> _MATERIAL TO PROCESS_:
(* ===== verification/WindowsRemote.v ===== *)
(** * Calls of the Windows client served by the Windows server

    A call of the client through its session returns what the library at the server
    returns, and leaves client and session ready for the next. *)
From stdpp Require Import gmap.
From S2P Require Import Prelude CMem Protocol Net Win32 Capi2032 WServer WServerSpec WServerMessages WServerProxy WServerHandled WServerSession.
From S2P Require Import WClient WClientSpec WClientCalls WClientAnswers WClientInv WClientCall WClientApps WClientConnect WindowsPair.
From S2P Require ClientServer.
#[local] Open Scope Z_scope.

Abbreviation word32 := ClientServer.word32.

(** ** Answers *)
Lemma plain_with_error rc a : word32 rc → plain_answer a → plain_answer (with_capi_error rc a).
Proof. intros Hrc [Hh Hb Hd Hf Hl (?&?&?&?&?&?)]. by split. Qed.
Lemma plain_with_app_id id a : word32 id → plain_answer a → plain_answer (with_app_id id a).
Proof. intros Hid [Hh Hb Hd Hf Hl (?&?&?&?&?&?)]. by split. Qed.
Lemma plain_with_body bs a : blen bs ≤ blen (abody a) → plain_answer a → plain_answer (with_body bs a).
Proof. intros Hbs [Hh Hb Hd Hf Hl (?&?&?&?&?&?)]. by split; rewrite ?blen_with_body. Qed.

Lemma with_body_nil a : with_body [] a = a.
Proof. by destruct a. Qed.

(** The body of an answer the library wrote [bs] to. *)
Lemma body_part_filled rc bs a :
  blen bs ≤ ah_body_len (aheader a) → bs `prefix_of` body_part (with_capi_error rc (with_body bs a)).
Proof.
  intros Hbs. unfold body_part. cbn [aheader abody with_capi_error with_body].
  exists (take (Z.to_nat (ah_body_len (aheader a)) - length bs) (drop (length bs) (abody a))).
  cbn [ah_body_len]. rewrite take_app, take_ge by (unfold blen in Hbs; lia). done.
Qed.

Lemma blen_body_part a : plain_answer a → blen (body_part a) = ah_body_len (aheader a).
Proof. intros [_ Hb Hd Hf _ _]. unfold body_part, blen in *. rewrite length_take. lia. Qed.

Section remote.
Context {CS WS OS : Type} `{!Capi2032 CS, !Capi2032Laws CS, !WinServer WS, HW : !Win32 OS, HL : !Win32Laws OS}.
Context (Hplenty : plenty (OS:=OS)) (Hids : capi32_max (CS:=CS) ≤ CAPI_MAXAPPL).
Implicit Types (s : wserver CS WS) (d : dll OS).

(** What the functions of the client do with such an answer. *)
Lemma copied_body n a d :
  plain_answer a → ah_body_len (aheader a) = n →
  answer_body (received_in (answer_message (sent_header a) (body_part a) (data_part a))) 0 n d =
    (Done (body_part a), d).
Proof.
  intros Ha Hn. destruct (plain_answer_parts a Ha) as [_ Hw]. apply (answer_body_run _ _ _ _ _ _ Hw).
  rewrite <- Hn, <- blen_body_part by done. by apply (slice_at _ [] _ []); [rewrite app_nil_r|..].
Qed.

Lemma copied_result a d :
  plain_answer a → ah_proxy_error (aheader a) = PERROR_NONE →
  answer_result (received_in (answer_message (sent_header a) (body_part a) (data_part a))) d =
    (Done (ah_capi_error (aheader a)), d).
Proof.
  intros Ha Hp. destruct (plain_answer_parts a Ha) as [_ Hw].
  by apply (answer_result_run _ (sent_header a)), Hp; apply received_decode.
Qed.

(** ** Requests *)
(** Arguments are words. *)
Definition call_words (c : capi_call) : Prop :=
  match c with
  | Register m a b l => word32 m ∧ word32 a ∧ word32 b ∧ word32 l
  | Release i | GetProfile i | PutMessage i _ | GetMessage i | WaitForSignal i => word32 i
  | _ => True
  end.

Lemma plain_words mem m data c : plain_call c → call_words c ∧ call_message mem m data c.
Proof using Type. by destruct c. Qed.

Lemma call_request_wf mem answer sess m data c d s :
  paired answer sess d s → call_words c → call_message mem m data c →
  let r := (call_request m data c d).1 in
  wf_request r ∧ fits r ∧ rh_message_len r = rh_header_len r + rh_body_len r + rh_data_len r ∧
  blen (wire_of m data c d) ≤ _MSG_SIZE ∧ rh_message_type r = call_type c ∧ rh_message_id r = next_id d ∧
  rh_session_id r = u32 (ws_session s + sess).
Proof using Type.
  intros Hp Hc Hm. pose proof (ok_session d (pr_dll _ _ _ _ Hp)) as Hse. unfold word in Hse.
  assert (Hr : rh_session_id (call_request m data c d).1 = u32 (ws_session s + sess)).
  { rewrite <- (pr_id _ _ _ _ Hp), <- (pr_session _ _ _ _ Hp). by destruct c. }
  destruct c; cbn in Hc, Hm; destruct_and?; try (split_and!; [by words_ok|by split|done|done|done|done|exact Hr]).
  pose proof (blen_nonneg m). pose proof (blen_nonneg data). unfold _MSG_BUFFER in *.
  split_and!; try done.
  - words_ok; unfold word32, ClientServer.word32; lia.
  - split; cbn [call_request fst WClientCalls.put_request rh_header_len rh_body_len rh_data_len rh_message_type];
      unfold _MSG_SIZE; [done|done|lia|lia].
  - cbn. lia.
  - unfold wire_of. cbn [call_request]. rewrite blen_app, blen_encode_request, blen_cons, blen_app.
    unfold sizeof_REQUEST_HEADER, _MSG_SIZE. lia.
Qed.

> _REQUIREMENT_:
Check the lines above and copy each one that includes "library".

> _RESULT OF THE EXERCISE_:
    A call of the client through its session returns what the library at the server
(** The body of an answer the library wrote [bs] to. *)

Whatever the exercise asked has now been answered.